____ TASK DATA

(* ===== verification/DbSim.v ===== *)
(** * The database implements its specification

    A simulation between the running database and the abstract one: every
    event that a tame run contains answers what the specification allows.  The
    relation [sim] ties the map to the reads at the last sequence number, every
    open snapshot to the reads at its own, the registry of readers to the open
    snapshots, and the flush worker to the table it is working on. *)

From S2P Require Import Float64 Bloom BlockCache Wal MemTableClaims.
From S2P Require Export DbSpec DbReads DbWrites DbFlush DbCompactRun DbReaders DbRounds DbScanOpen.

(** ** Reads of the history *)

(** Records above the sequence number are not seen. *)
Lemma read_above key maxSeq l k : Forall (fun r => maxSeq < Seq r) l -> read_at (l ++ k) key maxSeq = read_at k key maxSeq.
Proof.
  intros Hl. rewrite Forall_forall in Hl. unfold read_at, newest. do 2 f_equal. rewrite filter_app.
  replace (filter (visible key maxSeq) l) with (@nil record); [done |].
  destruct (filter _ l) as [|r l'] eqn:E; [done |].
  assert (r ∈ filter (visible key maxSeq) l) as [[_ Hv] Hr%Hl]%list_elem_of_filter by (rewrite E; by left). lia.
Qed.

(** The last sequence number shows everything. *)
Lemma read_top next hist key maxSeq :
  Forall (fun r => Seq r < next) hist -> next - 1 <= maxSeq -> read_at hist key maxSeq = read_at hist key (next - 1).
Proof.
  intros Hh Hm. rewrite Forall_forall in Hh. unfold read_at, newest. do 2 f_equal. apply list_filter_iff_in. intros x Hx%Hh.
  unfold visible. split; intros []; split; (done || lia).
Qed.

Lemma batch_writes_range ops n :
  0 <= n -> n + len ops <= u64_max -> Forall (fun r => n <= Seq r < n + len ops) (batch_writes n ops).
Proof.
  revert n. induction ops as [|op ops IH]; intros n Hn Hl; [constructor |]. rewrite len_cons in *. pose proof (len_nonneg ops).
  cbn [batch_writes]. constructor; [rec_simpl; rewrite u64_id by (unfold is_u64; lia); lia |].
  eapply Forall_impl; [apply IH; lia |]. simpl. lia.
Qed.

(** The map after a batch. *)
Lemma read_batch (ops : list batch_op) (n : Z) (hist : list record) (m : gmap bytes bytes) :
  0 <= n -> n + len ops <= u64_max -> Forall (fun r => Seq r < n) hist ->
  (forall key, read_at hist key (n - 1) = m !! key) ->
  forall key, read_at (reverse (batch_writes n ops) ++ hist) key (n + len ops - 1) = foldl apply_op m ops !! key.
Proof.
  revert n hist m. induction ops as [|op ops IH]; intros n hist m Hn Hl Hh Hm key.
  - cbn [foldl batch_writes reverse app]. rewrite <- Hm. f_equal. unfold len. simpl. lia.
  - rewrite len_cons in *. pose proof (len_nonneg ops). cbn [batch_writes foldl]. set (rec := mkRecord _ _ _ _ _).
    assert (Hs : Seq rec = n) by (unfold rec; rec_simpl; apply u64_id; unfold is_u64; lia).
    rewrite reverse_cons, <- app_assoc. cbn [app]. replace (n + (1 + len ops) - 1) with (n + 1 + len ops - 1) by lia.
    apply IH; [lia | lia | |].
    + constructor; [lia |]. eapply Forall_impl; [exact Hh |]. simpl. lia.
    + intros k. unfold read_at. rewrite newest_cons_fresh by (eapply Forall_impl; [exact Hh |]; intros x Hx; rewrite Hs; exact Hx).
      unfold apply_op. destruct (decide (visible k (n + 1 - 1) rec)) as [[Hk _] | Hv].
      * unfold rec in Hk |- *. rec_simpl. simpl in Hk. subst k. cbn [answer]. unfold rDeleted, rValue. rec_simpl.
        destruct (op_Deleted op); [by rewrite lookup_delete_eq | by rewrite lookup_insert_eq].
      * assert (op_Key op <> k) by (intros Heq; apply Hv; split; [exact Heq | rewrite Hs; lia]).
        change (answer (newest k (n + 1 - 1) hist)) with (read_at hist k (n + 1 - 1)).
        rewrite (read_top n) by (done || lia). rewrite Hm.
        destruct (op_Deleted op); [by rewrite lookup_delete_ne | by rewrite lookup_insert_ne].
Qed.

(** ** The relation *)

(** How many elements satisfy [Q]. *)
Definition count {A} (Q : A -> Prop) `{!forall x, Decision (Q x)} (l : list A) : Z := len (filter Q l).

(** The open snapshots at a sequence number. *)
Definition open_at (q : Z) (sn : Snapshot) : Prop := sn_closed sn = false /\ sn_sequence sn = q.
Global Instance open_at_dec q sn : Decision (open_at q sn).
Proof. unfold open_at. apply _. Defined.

________
____ TASK DATA

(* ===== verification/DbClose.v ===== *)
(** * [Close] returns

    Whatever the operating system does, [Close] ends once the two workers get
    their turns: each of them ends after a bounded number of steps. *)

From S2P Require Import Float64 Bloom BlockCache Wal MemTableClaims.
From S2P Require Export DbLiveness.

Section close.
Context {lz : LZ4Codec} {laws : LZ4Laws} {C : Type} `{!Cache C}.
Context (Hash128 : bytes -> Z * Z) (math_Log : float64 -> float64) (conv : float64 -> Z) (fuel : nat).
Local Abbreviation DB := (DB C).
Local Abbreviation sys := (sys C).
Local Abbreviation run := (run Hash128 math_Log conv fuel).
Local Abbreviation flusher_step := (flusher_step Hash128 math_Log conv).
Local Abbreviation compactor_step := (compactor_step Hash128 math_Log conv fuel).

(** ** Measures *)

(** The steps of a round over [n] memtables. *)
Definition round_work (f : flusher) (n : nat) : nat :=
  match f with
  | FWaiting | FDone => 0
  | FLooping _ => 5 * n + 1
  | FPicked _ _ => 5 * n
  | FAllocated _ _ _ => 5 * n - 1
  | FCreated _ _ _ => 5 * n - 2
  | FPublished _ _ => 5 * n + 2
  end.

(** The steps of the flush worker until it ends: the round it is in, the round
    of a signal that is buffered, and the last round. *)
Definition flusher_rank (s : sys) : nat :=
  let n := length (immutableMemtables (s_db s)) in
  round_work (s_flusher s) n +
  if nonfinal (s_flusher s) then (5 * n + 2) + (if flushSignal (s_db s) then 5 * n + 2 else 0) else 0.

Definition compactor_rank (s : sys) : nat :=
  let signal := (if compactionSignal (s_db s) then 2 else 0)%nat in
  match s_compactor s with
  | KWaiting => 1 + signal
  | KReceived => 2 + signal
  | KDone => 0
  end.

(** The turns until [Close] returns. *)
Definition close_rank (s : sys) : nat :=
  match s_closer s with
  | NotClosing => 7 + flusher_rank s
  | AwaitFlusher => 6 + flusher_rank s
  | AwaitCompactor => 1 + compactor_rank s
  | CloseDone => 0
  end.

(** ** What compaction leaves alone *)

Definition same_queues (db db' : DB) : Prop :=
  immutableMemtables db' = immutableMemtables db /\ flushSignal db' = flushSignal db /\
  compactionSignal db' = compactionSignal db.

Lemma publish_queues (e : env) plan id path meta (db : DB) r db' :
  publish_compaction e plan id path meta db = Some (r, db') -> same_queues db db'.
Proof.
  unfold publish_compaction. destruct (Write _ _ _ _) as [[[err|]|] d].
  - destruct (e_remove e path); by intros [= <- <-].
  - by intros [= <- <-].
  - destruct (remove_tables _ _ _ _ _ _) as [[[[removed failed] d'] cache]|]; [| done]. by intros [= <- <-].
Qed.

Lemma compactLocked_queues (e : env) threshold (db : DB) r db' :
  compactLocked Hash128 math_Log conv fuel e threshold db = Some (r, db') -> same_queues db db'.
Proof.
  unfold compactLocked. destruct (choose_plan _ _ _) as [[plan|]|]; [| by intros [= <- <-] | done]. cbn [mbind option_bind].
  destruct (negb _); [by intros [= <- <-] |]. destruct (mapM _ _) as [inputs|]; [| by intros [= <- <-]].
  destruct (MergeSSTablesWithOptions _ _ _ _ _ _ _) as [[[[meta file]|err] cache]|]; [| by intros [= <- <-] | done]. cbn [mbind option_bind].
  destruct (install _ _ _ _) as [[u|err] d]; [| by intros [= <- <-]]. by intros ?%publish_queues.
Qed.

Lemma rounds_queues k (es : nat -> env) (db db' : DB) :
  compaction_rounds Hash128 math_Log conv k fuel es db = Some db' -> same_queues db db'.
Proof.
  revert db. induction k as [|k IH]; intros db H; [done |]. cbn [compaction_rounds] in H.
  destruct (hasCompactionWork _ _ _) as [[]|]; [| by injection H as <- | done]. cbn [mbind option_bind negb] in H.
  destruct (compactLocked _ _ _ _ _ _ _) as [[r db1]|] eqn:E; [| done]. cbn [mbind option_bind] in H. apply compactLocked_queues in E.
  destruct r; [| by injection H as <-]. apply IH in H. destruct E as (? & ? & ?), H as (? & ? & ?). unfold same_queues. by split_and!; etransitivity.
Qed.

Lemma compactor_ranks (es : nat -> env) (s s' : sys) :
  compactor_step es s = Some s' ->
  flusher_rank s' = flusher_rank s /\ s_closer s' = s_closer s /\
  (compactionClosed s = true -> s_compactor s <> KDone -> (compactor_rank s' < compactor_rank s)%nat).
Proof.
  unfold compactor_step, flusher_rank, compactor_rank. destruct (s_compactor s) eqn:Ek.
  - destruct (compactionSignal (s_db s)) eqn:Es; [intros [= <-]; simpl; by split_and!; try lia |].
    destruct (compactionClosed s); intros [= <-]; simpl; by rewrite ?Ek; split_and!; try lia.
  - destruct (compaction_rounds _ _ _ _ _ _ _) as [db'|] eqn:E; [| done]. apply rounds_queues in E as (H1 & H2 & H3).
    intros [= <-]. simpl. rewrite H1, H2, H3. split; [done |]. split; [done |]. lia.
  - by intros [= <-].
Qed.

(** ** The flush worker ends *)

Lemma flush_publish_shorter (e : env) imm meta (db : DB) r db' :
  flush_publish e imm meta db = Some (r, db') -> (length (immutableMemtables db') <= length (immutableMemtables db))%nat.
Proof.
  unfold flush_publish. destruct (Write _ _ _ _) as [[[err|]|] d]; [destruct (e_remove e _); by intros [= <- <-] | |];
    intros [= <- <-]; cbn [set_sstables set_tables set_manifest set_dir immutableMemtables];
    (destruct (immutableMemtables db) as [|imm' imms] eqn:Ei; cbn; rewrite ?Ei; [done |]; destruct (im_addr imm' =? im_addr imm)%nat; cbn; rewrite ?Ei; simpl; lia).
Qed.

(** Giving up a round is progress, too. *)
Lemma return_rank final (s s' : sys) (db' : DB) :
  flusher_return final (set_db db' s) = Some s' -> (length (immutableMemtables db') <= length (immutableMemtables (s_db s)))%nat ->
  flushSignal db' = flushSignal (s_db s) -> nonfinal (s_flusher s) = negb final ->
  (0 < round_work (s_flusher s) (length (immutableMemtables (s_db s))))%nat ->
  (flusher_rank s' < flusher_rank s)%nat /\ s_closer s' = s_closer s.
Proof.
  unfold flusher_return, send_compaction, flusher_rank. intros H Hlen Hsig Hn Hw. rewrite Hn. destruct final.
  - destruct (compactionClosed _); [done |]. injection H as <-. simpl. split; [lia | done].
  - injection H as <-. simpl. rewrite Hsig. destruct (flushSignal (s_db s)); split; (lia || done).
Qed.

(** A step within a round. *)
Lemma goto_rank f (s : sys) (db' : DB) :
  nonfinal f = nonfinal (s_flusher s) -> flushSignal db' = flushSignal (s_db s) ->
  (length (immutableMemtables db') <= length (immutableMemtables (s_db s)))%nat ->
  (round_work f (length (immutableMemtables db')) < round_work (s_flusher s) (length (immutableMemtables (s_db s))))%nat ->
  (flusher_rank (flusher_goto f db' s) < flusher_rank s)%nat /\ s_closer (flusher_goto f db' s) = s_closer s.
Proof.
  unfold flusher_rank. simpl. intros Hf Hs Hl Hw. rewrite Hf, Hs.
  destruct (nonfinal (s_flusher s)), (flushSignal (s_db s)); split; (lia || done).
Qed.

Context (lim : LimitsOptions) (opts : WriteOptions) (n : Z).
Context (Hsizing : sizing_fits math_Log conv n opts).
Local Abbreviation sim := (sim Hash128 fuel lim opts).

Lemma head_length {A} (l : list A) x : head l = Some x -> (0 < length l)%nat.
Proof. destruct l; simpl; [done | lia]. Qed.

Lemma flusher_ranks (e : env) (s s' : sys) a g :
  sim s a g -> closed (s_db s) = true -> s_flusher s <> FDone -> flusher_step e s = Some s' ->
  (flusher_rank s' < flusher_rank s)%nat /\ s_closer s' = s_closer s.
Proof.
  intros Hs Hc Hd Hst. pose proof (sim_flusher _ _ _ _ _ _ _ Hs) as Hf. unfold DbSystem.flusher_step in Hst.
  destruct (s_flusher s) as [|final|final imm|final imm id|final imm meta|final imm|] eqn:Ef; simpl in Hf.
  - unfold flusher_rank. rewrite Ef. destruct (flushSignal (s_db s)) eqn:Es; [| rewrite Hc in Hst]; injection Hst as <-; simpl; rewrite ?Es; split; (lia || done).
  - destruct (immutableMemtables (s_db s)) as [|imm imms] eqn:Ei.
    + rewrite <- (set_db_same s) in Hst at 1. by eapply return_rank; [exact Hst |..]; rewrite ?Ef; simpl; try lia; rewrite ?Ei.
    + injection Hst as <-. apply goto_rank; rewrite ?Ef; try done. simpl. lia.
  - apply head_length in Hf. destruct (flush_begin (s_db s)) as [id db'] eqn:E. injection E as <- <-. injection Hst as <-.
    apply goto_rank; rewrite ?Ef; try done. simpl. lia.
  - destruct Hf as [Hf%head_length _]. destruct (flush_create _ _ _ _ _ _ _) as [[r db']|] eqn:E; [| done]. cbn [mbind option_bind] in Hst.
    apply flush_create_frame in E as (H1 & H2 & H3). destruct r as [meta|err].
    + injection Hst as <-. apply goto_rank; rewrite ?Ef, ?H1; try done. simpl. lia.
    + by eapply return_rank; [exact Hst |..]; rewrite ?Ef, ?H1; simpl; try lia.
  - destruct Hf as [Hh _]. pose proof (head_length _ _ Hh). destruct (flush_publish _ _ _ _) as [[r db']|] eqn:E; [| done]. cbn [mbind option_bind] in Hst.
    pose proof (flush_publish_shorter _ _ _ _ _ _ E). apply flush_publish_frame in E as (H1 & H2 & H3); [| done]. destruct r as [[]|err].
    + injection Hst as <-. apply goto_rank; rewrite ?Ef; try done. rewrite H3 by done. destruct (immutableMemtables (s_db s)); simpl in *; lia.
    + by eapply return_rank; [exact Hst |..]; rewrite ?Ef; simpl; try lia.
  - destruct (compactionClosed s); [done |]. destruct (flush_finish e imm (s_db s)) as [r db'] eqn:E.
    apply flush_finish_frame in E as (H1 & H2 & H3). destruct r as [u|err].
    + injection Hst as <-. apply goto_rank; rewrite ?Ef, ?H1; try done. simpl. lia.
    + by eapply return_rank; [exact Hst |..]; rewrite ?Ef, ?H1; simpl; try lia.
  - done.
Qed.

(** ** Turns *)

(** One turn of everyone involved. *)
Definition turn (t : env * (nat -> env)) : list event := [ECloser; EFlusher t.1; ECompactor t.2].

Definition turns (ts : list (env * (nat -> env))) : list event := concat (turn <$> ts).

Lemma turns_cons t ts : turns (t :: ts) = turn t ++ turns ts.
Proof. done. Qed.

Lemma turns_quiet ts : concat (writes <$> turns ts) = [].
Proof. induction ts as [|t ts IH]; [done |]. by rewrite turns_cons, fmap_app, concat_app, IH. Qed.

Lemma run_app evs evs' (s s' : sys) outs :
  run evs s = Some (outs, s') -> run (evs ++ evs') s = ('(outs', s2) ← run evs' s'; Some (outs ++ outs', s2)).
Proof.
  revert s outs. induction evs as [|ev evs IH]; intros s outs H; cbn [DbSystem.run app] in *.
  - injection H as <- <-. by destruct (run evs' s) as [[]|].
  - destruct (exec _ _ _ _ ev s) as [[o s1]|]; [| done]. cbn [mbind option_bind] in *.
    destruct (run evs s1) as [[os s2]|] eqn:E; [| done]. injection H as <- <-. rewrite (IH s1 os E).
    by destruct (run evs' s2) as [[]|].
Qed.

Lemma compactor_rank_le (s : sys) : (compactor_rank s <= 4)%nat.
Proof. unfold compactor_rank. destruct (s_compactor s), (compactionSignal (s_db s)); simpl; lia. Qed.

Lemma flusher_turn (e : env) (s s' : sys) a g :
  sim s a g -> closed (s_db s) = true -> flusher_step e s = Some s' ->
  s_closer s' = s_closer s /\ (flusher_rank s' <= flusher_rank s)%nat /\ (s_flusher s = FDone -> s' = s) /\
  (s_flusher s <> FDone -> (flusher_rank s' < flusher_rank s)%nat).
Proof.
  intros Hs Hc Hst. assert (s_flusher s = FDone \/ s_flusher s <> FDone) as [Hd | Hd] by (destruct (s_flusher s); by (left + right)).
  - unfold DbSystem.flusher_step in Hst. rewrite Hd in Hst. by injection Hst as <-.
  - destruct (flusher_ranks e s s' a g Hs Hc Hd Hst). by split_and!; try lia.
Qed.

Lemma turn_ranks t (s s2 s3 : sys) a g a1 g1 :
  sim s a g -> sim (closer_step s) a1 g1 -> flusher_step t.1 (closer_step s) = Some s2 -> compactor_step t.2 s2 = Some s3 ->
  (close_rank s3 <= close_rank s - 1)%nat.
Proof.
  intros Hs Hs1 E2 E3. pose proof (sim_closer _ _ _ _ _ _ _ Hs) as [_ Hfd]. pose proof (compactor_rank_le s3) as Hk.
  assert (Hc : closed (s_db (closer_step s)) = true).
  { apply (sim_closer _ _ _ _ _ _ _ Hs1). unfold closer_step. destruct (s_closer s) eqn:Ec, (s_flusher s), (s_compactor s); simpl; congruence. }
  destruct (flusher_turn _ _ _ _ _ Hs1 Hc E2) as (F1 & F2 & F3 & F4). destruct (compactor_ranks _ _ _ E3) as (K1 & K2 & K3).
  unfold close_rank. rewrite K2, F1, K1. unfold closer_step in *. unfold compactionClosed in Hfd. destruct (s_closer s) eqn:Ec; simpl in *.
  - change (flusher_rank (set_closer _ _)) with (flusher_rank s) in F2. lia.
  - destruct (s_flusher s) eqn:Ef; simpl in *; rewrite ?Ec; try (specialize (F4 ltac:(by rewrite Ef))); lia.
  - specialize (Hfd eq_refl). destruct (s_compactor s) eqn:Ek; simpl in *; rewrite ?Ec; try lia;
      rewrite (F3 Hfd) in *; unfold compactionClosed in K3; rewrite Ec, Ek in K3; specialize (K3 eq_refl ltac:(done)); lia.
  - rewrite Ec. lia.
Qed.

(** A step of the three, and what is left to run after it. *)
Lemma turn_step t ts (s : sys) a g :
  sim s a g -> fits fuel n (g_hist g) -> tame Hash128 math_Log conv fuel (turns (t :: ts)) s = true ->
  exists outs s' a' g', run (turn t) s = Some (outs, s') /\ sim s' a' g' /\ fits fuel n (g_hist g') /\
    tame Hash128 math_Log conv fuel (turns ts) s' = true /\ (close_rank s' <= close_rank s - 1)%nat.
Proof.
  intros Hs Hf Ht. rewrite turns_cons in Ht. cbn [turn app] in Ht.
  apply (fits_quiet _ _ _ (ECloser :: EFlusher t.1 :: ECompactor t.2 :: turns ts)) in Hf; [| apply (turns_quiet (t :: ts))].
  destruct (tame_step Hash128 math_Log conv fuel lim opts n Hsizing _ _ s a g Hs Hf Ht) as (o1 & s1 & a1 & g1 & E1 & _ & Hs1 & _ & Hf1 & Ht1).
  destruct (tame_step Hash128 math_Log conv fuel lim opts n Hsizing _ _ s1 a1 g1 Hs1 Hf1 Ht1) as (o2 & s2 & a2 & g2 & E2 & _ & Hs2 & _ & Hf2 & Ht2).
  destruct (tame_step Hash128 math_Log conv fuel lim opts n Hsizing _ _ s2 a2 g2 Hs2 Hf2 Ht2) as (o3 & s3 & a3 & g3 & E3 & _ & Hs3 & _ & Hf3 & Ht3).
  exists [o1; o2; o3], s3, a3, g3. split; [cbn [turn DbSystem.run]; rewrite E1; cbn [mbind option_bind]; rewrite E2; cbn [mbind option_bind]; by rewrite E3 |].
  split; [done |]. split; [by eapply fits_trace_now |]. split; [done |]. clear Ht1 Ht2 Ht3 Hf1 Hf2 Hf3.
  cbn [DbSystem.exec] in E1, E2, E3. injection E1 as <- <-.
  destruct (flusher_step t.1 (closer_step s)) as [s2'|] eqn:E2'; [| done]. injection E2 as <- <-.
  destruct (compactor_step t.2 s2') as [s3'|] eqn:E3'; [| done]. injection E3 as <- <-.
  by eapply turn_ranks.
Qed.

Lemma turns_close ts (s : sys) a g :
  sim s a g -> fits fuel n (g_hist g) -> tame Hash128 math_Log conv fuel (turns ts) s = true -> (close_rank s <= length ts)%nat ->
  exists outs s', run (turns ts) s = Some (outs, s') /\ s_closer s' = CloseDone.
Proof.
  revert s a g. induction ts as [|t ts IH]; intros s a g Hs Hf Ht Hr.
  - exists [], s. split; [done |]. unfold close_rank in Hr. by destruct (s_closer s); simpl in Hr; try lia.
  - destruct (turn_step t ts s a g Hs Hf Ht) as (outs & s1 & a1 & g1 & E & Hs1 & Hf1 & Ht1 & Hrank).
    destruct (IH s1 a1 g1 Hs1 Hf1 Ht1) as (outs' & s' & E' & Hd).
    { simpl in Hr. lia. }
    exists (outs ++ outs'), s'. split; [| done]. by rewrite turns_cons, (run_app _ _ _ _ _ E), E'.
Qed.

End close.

________

TASK DIRECTIONS: The response must hold only the lines above from the line with "(* ===== verification/DbSim.v ===== *)" through the line with "(** ** Reads of the history *)", each copied exactly, both ends kept.

WRITTEN ANSWER:
(* ===== verification/DbSim.v ===== *)
(** * The database implements its specification

    A simulation between the running database and the abstract one: every
    event that a tame run contains answers what the specification allows.  The
    relation [sim] ties the map to the reads at the last sequence number, every
    open snapshot to the reads at its own, the registry of readers to the open
    snapshots, and the flush worker to the table it is working on. *)

From S2P Require Import Float64 Bloom BlockCache Wal MemTableClaims.
From S2P Require Export DbSpec DbReads DbWrites DbFlush DbCompactRun DbReaders DbRounds DbScanOpen.

(** ** Reads of the history *)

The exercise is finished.